UNASSIGNED: Male C57BL/6 mice were intratracheally instilled with SiO 2 to create a silicosis model. Ferrostatin-1 (Fer-1) and deferoxamine (DFO) were used to suppress ferroptosis. Serum biomarkers, oxidative stress markers, histopathology, iron content, and the expression of ferroptosis-related proteins were assessed.
UNASSIGNED: SiO 2 altered serum cardiac injury biomarkers, oxidative stress, iron accumulation, and ferroptosis markers in myocardial tissue. Fer-1 and DFO reduced lipid peroxidation and iron overload, and alleviated SiO 2-induced mitochondrial damage and myocardial injury. SiO 2 inhibited Nuclear factor erythroid 2-related factor 2 (Nrf2) and its downstream antioxidant genes, while Fer-1 more potently reactivated Nrf2 compared to DFO.
UNASSIGNED: Iron overload-induced ferroptosis contributes to SiO 2-induced cardiac injury. Targeting ferroptosis by reducing iron accumulation or inhibiting lipid peroxidation protects against SiO 2 cardiotoxicity, potentially via modulation of the Nrf2 pathway.
摘要:
■这项研究的目的是使用小鼠模型探索铁凋亡在SiO2诱导的心脏损伤中的作用和机制。
■雄性C57BL/6小鼠气管内滴注SiO2以创建矽肺模型。使用Ferrostatin-1(Fer-1)和去铁胺(DFO)来抑制铁凋亡。血清生物标志物,氧化应激标志物,组织病理学,铁含量,并评估铁凋亡相关蛋白的表达。
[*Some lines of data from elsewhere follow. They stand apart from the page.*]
(** * Dependify: the pipeline orchestration core

    A shallow embedding of the orchestration code of the Dependify backend
    ([backend/modal_verify.py], [backend/checker.py], [backend/containers.py],
    [backend/modal_write.py], [backend/server.py]) and the properties of its
    specification.

    The transformation workers (the model calls), the progress sink, the
    filesystem and the repository host are external collaborators.  Each
    one is an oracle field of an environment record: a function that may
    answer with a value or with a raised exception.  The orchestration code
    itself is translated statement by statement. *)

From Stdlib Require Import String Ascii List ZArith Bool Arith Lia Floats DecimalString.
Import ListNotations.

Set Warnings "-inexact-float,-register-all".

Local Open Scope string_scope.
Local Open Scope list_scope.
Local Open Scope nat_scope.

(* ================================================================= *)
(** ** Python values *)

(** The exception classes that the handlers of [server.update] tell apart.
    [ContainerError] is a subclass of [DockerException]; every other
    subclass of [Exception] is a [PyError] with its class name. *)
Inductive exn : Type :=
| HTTPException (status_code : Z) (detail : string)
| ContainerError (stderr : option string) (message : string)
| DockerException (message : string)
| CalledProcessError (message : string)
| PyError (class message : string).


(** What [json.loads] returns, which is also what the response of the
    endpoint is made of.  A [JObj] is a Python [dict]; its bindings are
    looked up from the front. *)
Inductive json : Type :=
| JNull
| JBool (b : bool)
| JInt (z : Z)
| JFloat (f : float)
| JStr (s : string)
| JArr (items : list json)
| JObj (fields : list (string * json)).

Definition dict := list (string * json).

Fixpoint lookup (key : string) (d : dict) : option json :=
  match d with
  | [] => None
  | (k, v) :: rest => if String.eqb k key then Some v else lookup key rest
  end.

(** [d.get(key, default)] *)
Definition dict_get (key : string) (default : json) (d : dict) : json :=
  match lookup key d with
  | Some v => v
  | None => default
  end.

(** Truth value of an object in a condition. *)
Definition truthy (v : json) : bool :=
  match v with
  | JNull => false
  | JBool b => b
  | JInt z => negb (z =? 0)%Z
  | JFloat f => negb (f =? 0)%float
  | JStr s => negb (String.eqb s "")
  | JArr items => match items with [] => false | _ => true end
  | JObj fields => match fields with [] => false | _ => true end
  end.

Definition str_truthy (s : string) : bool := negb (String.eqb s "").

(** [x > y] where [y] is a float constant strictly between 0 and 1.  An
    [int] (and a [bool], which is an [int]) is compared exactly, so it is
    greater exactly when it is positive; a [float] is compared as a binary64
    number; any other operand raises [TypeError]. *)
Definition py_gt_fraction (x : json) (y : float) : exn + bool :=
  match x with
  | JBool b => inr b
  | JInt z => inr (0 <? z)%Z
  | JFloat f => inr (y <? f)%float
  | _ => inl (PyError "TypeError" "'>' not supported between these instances")
  end.

(** [str(n)] for a non-negative integer. *)
Definition str_of_nat (n : nat) : string :=
  NilEmpty.string_of_uint (Nat.to_uint n).

(* ================================================================= *)
(** ** Strings and paths *)

(** [s.startswith(p)] *)
Definition startswith (s p : string) : bool := String.prefix p s.

(** [sub in s] *)
Fixpoint contains (sub s : string) : bool :=
  String.prefix sub s ||
  match s with
  | EmptyString => false
  | String _ rest => contains sub rest
  end.

(** [s.endswith(p)] *)
Fixpoint endswith (s p : string) : bool :=
  String.eqb s p ||
  match s with
  | EmptyString => false
  | String _ rest => endswith rest p
  end.

(** The part of [s] after its last ["/"]: [os.path.basename(s)], which is
    also [s.split("/")[-1]]. *)
Fixpoint basename_from (s acc : string) : string :=
  match s with
  | EmptyString => acc
  | String c rest =>
      if Ascii.eqb c "/" then basename_from rest rest
      else basename_from rest acc
  end.

Definition basename (s : string) : string := basename_from s s.
(** * Adaptive radix tree (package art): shallow embedding and verification

    The Go sources [tree.go] (Search / Insert / Delete / Each / Size) and the
    node file (artNode, addChild, RemoveChild, grow, shrink, ...) are
    translated function by function.

    Conventions of the embedding
    - a Go [byte] is a [Byte.byte]; [int(b)] is [b2z], [byte(i)] is [z2b]
      (truncation modulo 256 written out);
    - a Go [int] is a [Z]: the only integers of the program are array
      indices, child counts, key offsets and prefix lengths, all bounded by
      the length of a key held in memory, so 64-bit wrap-around is out of
      reach; negative values do occur and are kept;
    - a fixed-size Go array is a list; every indexing goes through [get] /
      [set], which fail ([None]) exactly where Go panics with an index out
      of range;
    - a computation that may panic lives in the [option] monad: [None] is a
      runtime panic, [Some r] is normal completion with result [r];
    - a [*artNode] is an [option artNode] ([None] is the nil pointer); a
      parent exclusively owns its children, so in-place mutation of a node
      is the replacement of the slot that points to it. *)

From Stdlib Require Import ZArith Lia.
From Stdlib Require Import Strings.Byte.
From stdpp Require Import base tactics option list numbers sorting.

Open Scope Z_scope.

(** ** Bytes and integers *)

Abbreviation byte := Byte.byte.

#[global] Instance byte_eq_dec : EqDecision byte := Byte.byte_eq_dec.

(** [int(b)] *)
Definition b2z (b : byte) : Z := Z.of_N (Byte.to_N b).

(** [byte(i)]: conversion of an integer to a byte keeps the low 8 bits. *)
Definition z2b (i : Z) : byte :=
  match Byte.of_N (Z.to_N (i mod 256)) with
  | Some b => b
  | None => Byte.x00
  end.

(** [a < b] on bytes *)
Definition byte_ltb (a b : byte) : bool := b2z a <? b2z b.
(** [a <= b] on bytes *)
Definition byte_leb (a b : byte) : bool := b2z a <=? b2z b.

(** ** Arrays and slices *)

Section Arrays.
Context {A : Type}.

(** [a[i]] read; panics when [i] is out of range. *)
Definition get (a : list A) (i : Z) : option A :=
  if i <? 0 then None else a !! Z.to_nat i.

(** [a[i] = x]; panics when [i] is out of range. *)
Definition set (a : list A) (i : Z) (x : A) : option (list A) :=
  if (0 <=? i) && (i <? Z.of_nat (length a))
  then Some (<[Z.to_nat i := x]> a) else None.

(** [len(a)] *)
Definition len (a : list A) : Z := Z.of_nat (length a).

(** [s[from:]]; panics when [from] is outside [0..len(s)]. *)
Definition slice_from (s : list A) (from : Z) : option (list A) :=
  if (0 <=? from) && (from <=? len s)
  then Some (drop (Z.to_nat from) s) else None.
End Arrays.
■SiO2改变了血清心脏损伤生物标志物,氧化应激,铁积累,和心肌组织中的铁性凋亡标志物。Fer-1和DFO减少脂质过氧化和铁过载,减轻SiO2诱导的线粒体损伤和心肌损伤。SiO2抑制核因子类2相关因子2(Nrf2)及其下游抗氧化基因,与DFO相比,Fer-1更有效地重新激活Nrf2。
■铁过载诱导的铁凋亡有助于SiO2诱导的心脏损伤。通过减少铁积累或抑制脂质过氧化来靶向铁凋亡,可以防止SiO2心脏毒性,可能通过Nrf2途径的调节。
■雄性C57BL/6小鼠气管内滴注SiO2以创建矽肺模型。使用Ferrostatin-1(Fer-1)和去铁胺(DFO)来抑制铁凋亡。血清生物标志物,氧化应激标志物,组织病理学,铁含量,并评估铁凋亡相关蛋白的表达。
■SiO2改变了血清心脏损伤生物标志物,氧化应激,铁积累,和心肌组织中的铁性凋亡标志物。Fer-1和DFO减少脂质过氧化和铁过载,减轻SiO2诱导的线粒体损伤和心肌损伤。SiO2抑制核因子类2相关因子2(Nrf2)及其下游抗氧化基因,与DFO相比,Fer-1更有效地重新激活Nrf2。
■铁过载诱导的铁凋亡有助于SiO2诱导的心脏损伤。通过减少铁积累或抑制脂质过氧化来靶向铁凋亡,可以防止SiO2心脏毒性,可能通过Nrf2途径的调节。